[Start of section]

(** * A chaining hash map with threshold-triggered rehash

    Shallow embedding of [hashmap2/simple_hashmap.go]: a generic map whose
    buckets are singly-linked chains of heap-allocated [KVPair] nodes, and
    whose [set] rebuilds the whole table through [rehash] when a chain walk
    reaches [rehashThreshold] nodes.

    The Go code works on pointers, so the embedding keeps an explicit store:
    a node lives at a location of the heap, [Next] holds a location, and the
    loop variable [pointer] of [set] keeps walking the nodes it started on
    even after [rehash] has replaced the bucket table. *)

From Stdlib Require Import ZArith Lia.
From Stdlib.Strings Require Import Byte.
From stdpp Require Import base decidable option numbers list.

Local Open Scope Z_scope.

(** ** Outcomes of a call

    [Panic] is a Go run-time panic (failed gob encoding, division by zero,
    index out of range, nil dereference, [make] with a negative length).
    [OutOfFuel] is the embedding's own: the bound given to a loop or to the
    recursion between [set] and [rehash] was used up. *)

Inductive result (A : Type) : Type :=
| Ok (a : A)
| Panic
| OutOfFuel.

Arguments Ok {A} a.
Arguments Panic {A}.
Arguments OutOfFuel {A}.

Definition bind {A B : Type} (r : result A) (f : A -> result B) : result B :=
  match r with
  | Ok a => f a
  | Panic => Panic
  | OutOfFuel => OutOfFuel
  end.

(** [below r r']: with more fuel, [r] becomes [r']. *)
Definition below {A : Type} (r r' : result A) : Prop :=
  r <> OutOfFuel -> r' = r.

Notation "'let*' x ':=' e 'in' k" := (bind e (fun x => k))
  (at level 10, x pattern, e at level 100, k at level 200).

(** ** 64-bit integers and the digest pipeline *)

(** Two's-complement wrap-around of [int64] (and of [int] on a 64-bit
    platform). *)
Definition wrap64 (z : Z) : Z := (z + 2 ^ 63) mod 2 ^ 64 - 2 ^ 63.

(** [big.Int.SetBytes]: the bytes read as a big-endian unsigned integer. *)
Definition SetBytes (bs : list byte) : Z :=
  fold_left (fun acc b => acc * 256 + Z.of_N (Byte.to_N b)) bs 0.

[End of section]

● **Activity**:
For every line above that has "bind" in it, copy the line.

● **Solution to this exercise**:
Definition bind {A B : Type} (r : result A) (f : A -> result B) : result B :=
Notation "'let*' x ':=' e 'in' k" := (bind e (fun x => k))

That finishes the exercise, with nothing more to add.